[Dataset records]

▬▬▬▬▬▬

Lemma lex_le_cases (a b : string) :
  lex_le a b <-> String.compare a b = Lt \/ a = b.
Proof.
  unfold lex_le, String.leb. split.
  - destruct (String.compare a b) eqn:E; intro H.
    + right. apply String.compare_eq_iff. exact E.
    + left. reflexivity.
    + discriminate.
  - intros [H | H].
    + rewrite H. reflexivity.
    + subst. rewrite compare_refl. reflexivity.
Qed.

Lemma lex_le_refl (a : string) : lex_le a a.
Proof. apply lex_le_cases. right. reflexivity. Qed.

Lemma lex_le_trans (a b c : string) : lex_le a b -> lex_le b c -> lex_le a c.
Proof.
  rewrite !lex_le_cases. intros [H1 | ->] [H2 | ->]; auto.
  left. eapply compare_lt_trans; eauto.
Qed.

Lemma lex_le_total (a b : string) : lex_le a b \/ lex_le b a.
Proof. apply String.leb_total. Qed.

Lemma lex_le_antisym (a b : string) : lex_le a b -> lex_le b a -> a = b.
Proof. apply String.leb_antisym. Qed.

Lemma ordinalCompare_lex (a b : string) : ordinalCompare a b <= 0 <-> lex_le a b.
Proof.
  unfold ordinalCompare, lex_le, String.leb.
  destruct (String.compare a b); split; intro H; try lia; try reflexivity; discriminate.
Qed.

Lemma ordinalCompare_on (l : list string) : lexicographic_on ordinalCompare l.
Proof. intros a b _ _. apply ordinalCompare_lex. Qed.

▬▬▬▬▬▬

◆ TASK REQUIREMENTS
Keep only the lines from the line with "unfold ordinalCompare, lex_le, String.leb." to the end of the records above, and repeat them exactly.

◆ EXPECTED ANSWER
  unfold ordinalCompare, lex_le, String.leb.
  destruct (String.compare a b); split; intro H; try lia; try reflexivity; discriminate.
Qed.

Lemma ordinalCompare_on (l : list string) : lexicographic_on ordinalCompare l.
Proof. intros a b _ _. apply ordinalCompare_lex. Qed.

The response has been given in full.